PAINT: Parallel-in-time Neural Twins for Dynamical System Reconstruction
This addresses the challenge of accurate state estimation and decision-making for real systems like fluid dynamics, but it appears incremental as it builds on neural surrogates with a novel training approach.
The paper tackled the problem of creating neural twins that remain on-trajectory for dynamical systems, and the result showed that PAINT stays on-trajectory and predicts states from sparse measurements with high fidelity in a turbulent fluid dynamics problem.

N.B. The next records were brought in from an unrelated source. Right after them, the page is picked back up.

(** C9: two runs of the report assembler in worlds that agree on every
    file, environment variable, command output and path the probes consult
    produce the same report (and the same trace). *)
Theorem get_system_info_deterministic (overflow_checks : bool) :
  get_system_info overflow_checks w1 = get_system_info overflow_checks w2.
Proof.
  change (same (get_system_info overflow_checks)).
  unfold get_system_info, get_hostname, get_os_info, get_kernel_version, get_uptime,
    get_shell, get_terminal, get_package_count, get_cpu_info.
  same_tac.
Qed.

End Agree.

End Determinism.

Lemma get_system_info_deterministic_witness :
  get_system_info true sample_world = get_system_info true sample_world_extra.
Proof.
  apply (Determinism.get_system_info_deterministic sample_world sample_world_extra).
  - intros p Hp. apply existsb_rstr_In in Hp. vm_compute in Hp.
    repeat (destruct Hp as [<-|Hp]; [vm_compute; reflexivity|]). destruct Hp.
  - intros k Hk. apply existsb_rstr_In in Hk. vm_compute in Hk.
    repeat (destruct Hk as [<-|Hk]; [vm_compute; reflexivity|]). destruct Hk.
  - intros prog args _. reflexivity.
  - intros p _. reflexivity.
Defined.

(** ** Properties of the code beyond the claims *)

Module Trim.

Lemma drop_while_spec (p : rchar -> bool) (s : rstr) :
  exists pre, s = pre ++ drop_while p s /\ forallb p pre = true
  /\ (drop_while p s = [] \/ exists c r, drop_while p s = c :: r /\ p c = false).
Proof.
  induction s as [|c s IH]; [exists []; simpl; auto|].
  cbn [drop_while]. destruct (p c) eqn:E.
  - destruct IH as (pre & H1 & H2 & H3). exists (c :: pre).
    simpl; rewrite E, H2; split; [rewrite <- H1|]; auto.
  - exists []; simpl; split; [reflexivity|split; [reflexivity|right; eauto]].
Qed.

Lemma trim_by_edge_ok (p : rchar -> bool) (s : rstr) : edge_ok p (trim_by p s) = true.
Proof.
  unfold trim_by.
  destruct (drop_while_spec p s) as (_ & _ & _ & [Ht|(c & r & Ht & Hc)]);
    rewrite Ht; [reflexivity|].
  destruct (drop_while_spec p (rev (c :: r))) as (pre & Hs & Hpre & [Hu|(x & y & Hu & Hx)]).
  - exfalso. rewrite Hu, app_nil_r in Hs.
    assert (Hin : In c pre) by (rewrite <- Hs; simpl; apply in_or_app; right; left; reflexivity).
    rewrite forallb_forall in Hpre. rewrite (Hpre c Hin) in Hc. discriminate.
  - rewrite Hu in Hs |- *.
    assert (E : rev (x :: y) ++ rev pre = c :: r).
    { rewrite <- rev_app_distr, <- Hs, rev_involutive. reflexivity. }
    cbn [rev] in E |- *.
    destruct (rev y ++ [x]) as [|h t] eqn:Ey.
    + destruct (rev y); discriminate.
    + cbn [app] in E. injection E as -> _. unfold edge_ok. rewrite <- Ey, last_last, Hx, Hc. reflexivity.
Qed.

Lemma trim_edge_ok (s : rstr) : edge_ok is_whitespace (trim s) = true.
Proof. apply trim_by_edge_ok. Qed.

End Trim.

Module Split.

Lemma split_char_nonnil (sep : rchar) (s : rstr) : split_char sep s <> [].
Proof.
  destruct s as [|c s]; [discriminate|]. cbn [split_char].
  destruct (c =? sep); [discriminate|]. destruct (split_char sep s); discriminate.
Qed.

Lemma last_indep {A} (l : list A) (d d' : A) : l <> [] -> last l d = last l d'.
Proof.
  induction l as [|x l IH]; intros H; [contradiction|].
  destruct l as [|y l]; [reflexivity|]. apply IH. discriminate.
Qed.

Lemma map_last_cons {A} (f : A -> A) (x : A) (l : list A) :
  l <> [] -> map_last f (x :: l) = x :: map_last f l.
Proof. destruct l; [contradiction|reflexivity]. Qed.

Lemma last_map_last {A} (f : A -> A) (l : list A) (d : A) :
  l <> [] -> last (map_last f l) d = f (last l d).
Proof.
  induction l as [|x l IH]; intros H; [contradiction|].
  destruct l as [|y l]; [reflexivity|].
  rewrite map_last_cons by discriminate.
  assert (Hc : forall (z : A) m, m <> [] -> last (z :: m) d = last m d)
    by (intros z [|? ?] Hm; [contradiction|reflexivity]).
  rewrite Hc; [apply IH; discriminate|].
  destruct l; discriminate.
Qed.

Lemma split_char_snoc (sep c : rchar) (s : rstr) :
  split_char sep (s ++ [c])
  = if c =? sep then split_char sep s ++ [[]]
    else map_last (fun p => p ++ [c]) (split_char sep s).
Proof.
  induction s as [|d s IH].
  - simpl. destruct (c =? sep); reflexivity.
  - cbn [app split_char]. rewrite IH.
    pose proof (split_char_nonnil sep s) as Hn.
    destruct (d =? sep), (c =? sep).
    + reflexivity.
    + rewrite map_last_cons by exact Hn. reflexivity.
    + destruct (split_char sep s); [contradiction|reflexivity].
    + destruct (split_char sep s) as [|p ps]; [contradiction|].
      destruct ps as [|q ps]; reflexivity.
Qed.

Lemma split_char_last (sep : rchar) (s : rstr) :
  let r := last (split_char sep s) [] in
  ~ In sep r /\ (s = r \/ exists pre, s = pre ++ sep :: r).
Proof.
  induction s as [|c s IH] using rev_ind; [simpl; auto|].
  cbv zeta in *. rewrite split_char_snoc.
  destruct (Z.eqb_spec c sep) as [->|Hc].
  - rewrite last_last. split; [simpl; auto|]. right; exists s; reflexivity.
  - rewrite last_map_last by apply split_char_nonnil.
    destruct IH as [IH1 IH2]. split.
    + rewrite in_app_iff; simpl; intuition.
    + destruct IH2 as [E|(pre & E)]; [left|right; exists pre];
        rewrite E at 1; [reflexivity|rewrite <- app_assoc; reflexivity].
Qed.




End Split.

Module Find.

Lemma find_first {A} (f : A -> bool) (pre : list A) (x : A) (rest : list A) :
  forallb (fun l => negb (f l)) pre = true -> f x = true ->
  find f (pre ++ x :: rest) = Some x.
Proof.
  induction pre as [|y pre IH]; intros Hp Hx; simpl; [rewrite Hx; reflexivity|].
  cbn in Hp. apply andb_prop in Hp as [Hy Hp].
  destruct (f y); [discriminate|]. apply IH; assumption.
Qed.


Lemma starts_with_app (pre v : rstr) : starts_with pre (pre ++ v) = true.
Proof. induction pre as [|c pre IH]; [reflexivity|]. simpl. rewrite Z.eqb_refl. exact IH. Qed.

Lemma replacen_prefix (pat v : rstr) : replacen_empty_1 pat (pat ++ v) = v.
Proof.
  unfold replacen_empty_1.
  replace (find_str pat (pat ++ v)) with (Some 0%nat).
  - simpl. rewrite skipn_app, skipn_all, Nat.sub_diag. reflexivity.
  - pose proof (starts_with_app pat v) as H.
    destruct (pat ++ v); simpl; rewrite H; reflexivity.
Qed.

End Find.



(** X: the OS probe takes the first line of [/etc/os-release] starting with
    [PRETTY_NAME=] and returns the rest of that line with every leading and
    trailing double quote removed. *)
Theorem get_os_info_first_pretty_name (w : World) (s v : rstr) (pre rest : list rstr) :
  w_read w (lit "/etc/os-release") = Some s ->
  lines s = pre ++ (lit "PRETTY_NAME=" ++ v) :: rest ->
  forallb (fun l => negb (starts_with (lit "PRETTY_NAME=") l)) pre = true ->
  snd (get_os_info w) = Ret (trim_matches_quote v)
  /\ edge_ok (Z.eqb QUOTE) (trim_matches_quote v) = true.
Proof.
  intros Hr Hl Hp. split; [|apply Trim.trim_by_edge_ok].
  unfold get_os_info, call, bind, read_to_string, ret. rewrite Hr, Hl.
  rewrite Find.find_first by (exact Hp || apply Find.starts_with_app).
  rewrite Find.replacen_prefix. reflexivity.
Qed.

Lemma get_os_info_first_pretty_name_witness :
  snd (get_os_info sample_world) = Ret (lit "Debian GNU/Linux 12")
  /\ edge_ok (Z.eqb QUOTE) (lit "Debian GNU/Linux 12") = true.
Proof.
  change (lit "Debian GNU/Linux 12") with (trim_matches_quote (lit (dq ++ "Debian GNU/Linux 12" ++ dq))).
  apply (get_os_info_first_pretty_name sample_world
           (lit ("NAME=Debian" ++ nl ++ "PRETTY_NAME=" ++ dq ++ "Debian GNU/Linux 12" ++ dq ++ nl))
           (lit (dq ++ "Debian GNU/Linux 12" ++ dq)) [lit "NAME=Debian"] []);
    vm_compute; reflexivity.
Defined.

(** X: the shell probe returns the part of [$SHELL] (or of [Unknown] when
    the variable is unset) after its last ['/']: a text with no ['/'] that
    is either the whole value or preceded in it by a ['/']; a value ending
    in ['/'] gives the empty string. *)
Theorem get_shell_last_component (w : World) :
  exists r, snd (get_shell w) = Ret r /\ ~ In SLASH r
  /\ (unwrap_or (w_env w (lit "SHELL")) (lit "Unknown") = r
      \/ exists pre, unwrap_or (w_env w (lit "SHELL")) (lit "Unknown") = pre ++ SLASH :: r).
Proof.
  set (v := unwrap_or (w_env w (lit "SHELL")) (lit "Unknown")).
  exists (last (split_char SLASH v) []).
  destruct (Split.split_char_last SLASH v) as [H1 H2].
  split; [|split; [exact H1|destruct H2 as [E|E]; [left; exact E|right; exact E]]].
  rewrite (Split.last_indep _ [] (lit "Unknown")) by apply Split.split_char_nonnil.
  reflexivity.
Qed.



Module Mon.

Lemma snd_bind_ret {A B} (m : M A) (k : A -> M B) (w : World) (b : B) :
  snd (bind m k w) = Ret b -> exists a, snd (m w) = Ret a /\ snd (k a w) = Ret b.
Proof.
  unfold bind. destruct (m w) as [t [a|msg]]; [|discriminate].
  destruct (k a w) as [t2 o2] eqn:E. cbn. intros ->. exists a. rewrite E. auto.
Qed.

Lemma fst_bind {A B} (m : M A) (k : A -> M B) (w : World) :
  fst (bind m k w) = fst (m w) ++ match snd (m w) with Ret a => fst (k a w) | Panic _ => [] end.
Proof.
  unfold bind. destruct (m w) as [t [a|msg]]; [|rewrite app_nil_r; reflexivity].
  cbn [fst snd]. destruct (k a w) eqn:E; reflexivity.
Qed.

Lemma find_map_some {A} (f : rstr -> option A) (ls : list rstr) (a : A) :
  find_map f ls = Some a -> exists l, In l ls /\ f l = Some a.
Proof.
  induction ls as [|l ls IH]; [discriminate|]. cbn [find_map].
  destruct (f l) eqn:E.
  - intros [= <-]. exists l. split; [left|]; auto.
  - intros H. destruct (IH H) as (l' & Hin & Hf). exists l'. split; [right|]; auto.
Qed.

End Mon.

Module Contains.

Lemma contains_app (n s : rstr) : contains n s = true <-> exists x y, s = x ++ n ++ y.
Proof.
  unfold contains. split.
  - destruct (find_str n s) eqn:E; [|discriminate]. intros _. revert n0 E.
    induction s as [|c s IH]; intros i E.
    + cbn in E. destruct (starts_with n []) eqn:Es; [|discriminate].
      destruct n; [|discriminate]. exists [], []; reflexivity.
    + cbn in E. destruct (starts_with n (c :: s)) eqn:Es.
      * exists []. exists (skipn (List.length n) (c :: s)).
        rewrite <- (firstn_skipn (List.length n) (c :: s)) at 1.
        rewrite (Probes.starts_with_firstn _ _ Es). reflexivity.
      * destruct (find_str n s) as [j|] eqn:Ej; [|discriminate].
        destruct (IH j eq_refl) as (x & y & ->). exists (c :: x), y. reflexivity.
  - intros (x & y & ->). induction x as [|c x IH].
    + pose proof (Find.starts_with_app n y) as H. simpl.
      destruct (n ++ y); simpl; rewrite H; reflexivity.
    + cbn [app find_str]. destruct (starts_with n (c :: x ++ n ++ y)); [reflexivity|].
      destruct (find_str n (x ++ n ++ y)); [reflexivity|discriminate].
Qed.

Lemma contains_infix (a n b s : rstr) :
  contains (a ++ n ++ b) s = true -> contains n s = true.
Proof.
  rewrite !contains_app. intros (x & y & ->). exists (x ++ a), (b ++ y).
  rewrite <- !app_assoc. reflexivity.
Qed.

End Contains.

Module Gpu.

(** Every event of a gated [modinfo] attempt is the [modinfo] spawn, made
    only when the module directory exists, or an event of the
    continuation. *)
Lemma gated_modinfo_events (module label : string) (k : M rstr) (w : World) (e : event) :
  In e (fst (gated_modinfo module label k w)) ->
  (e = EvSpawn (lit "modinfo") [lit module]
   /\ w_exists w (lit "/sys/module/" ++ lit module) = true)
  \/ In e (fst (k w)).
Proof.
  unfold gated_modinfo, modinfo_fallback, path_exists.
  rewrite Mon.fst_bind. cbn [fst snd app].
  destruct (w_exists w (lit "/sys/module/" ++ lit module)) eqn:Ex; [|intros H; right; exact H].
  rewrite Mon.fst_bind. unfold output. cbn [fst snd].
  destruct (w_spawn w (lit "modinfo") [lit module]) as [out|];
    [destruct (modinfo_version out)|]; cbn [fst snd app In ret];
    (intros [<-|H]; [left; split; reflexivity|]); try contradiction; right; exact H.
Qed.

Lemma glxinfo_events (w : World) (e : event) :
  In e (fst (glxinfo_fallback w)) -> e = EvSpawn (lit "glxinfo") [].
Proof.
  unfold glxinfo_fallback. rewrite Mon.fst_bind. unfold output. cbn [fst snd].
  destruct (w_spawn w (lit "glxinfo") []) as [out|]; [destruct (mesa_version out)|];
    cbn [fst snd app In ret]; intros [<-|[]]; reflexivity.
Qed.

End Gpu.


Module NoPanic.

(** [m] returns a value in every world. *)
Definition nopanic {A} (m : M A) : Prop := forall w, exists a, snd (m w) = Ret a.

Lemma np_ret {A} (a : A) : nopanic (ret a).
Proof. intros w; exists a; reflexivity. Qed.

Lemma np_bind {A B} (m : M A) (k : A -> M B) :
  nopanic m -> (forall a, nopanic (k a)) -> nopanic (bind m k).
Proof.
  intros Hm Hk w. destruct (Hm w) as [a Ha]. destruct (Hk a w) as [b Hb].
  exists b. unfold bind. destruct (m w) as [t o]. cbn in Ha. subst o.
  destruct (k a w) as [t2 o2]. cbn in Hb |- *. exact Hb.
Qed.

Neural surrogates have shown great potential in simulating dynamical systems, while offering real-time capabilities. We envision Neural Twins as a progression of neural surrogates, aiming to create digital replicas of real systems. A neural twin consumes measurements at test time to update its state, thereby enabling context-specific decision-making. A critical property of neural twins is their ability to remain on-trajectory, i.e., to stay close to the true system state over time. We introduce Parallel-in-time Neural Twins (PAINT), an architecture-agnostic family of methods for modeling dynamical systems from measurements. PAINT trains a generative neural network to model the distribution of states parallel over time. At test time, states are predicted from measurements in a sliding window fashion. Our theoretical analysis shows that PAINT is on-trajectory, whereas autoregressive models generally are not. Empirically, we evaluate our method on a challenging two-dimensional turbulent fluid dynamics problem. The results demonstrate that PAINT stays on-trajectory and predicts system states from sparse measurements with high fidelity. These findings underscore PAINT's potential for developing neural twins that stay on-trajectory, enabling more accurate state estimation and decision-making.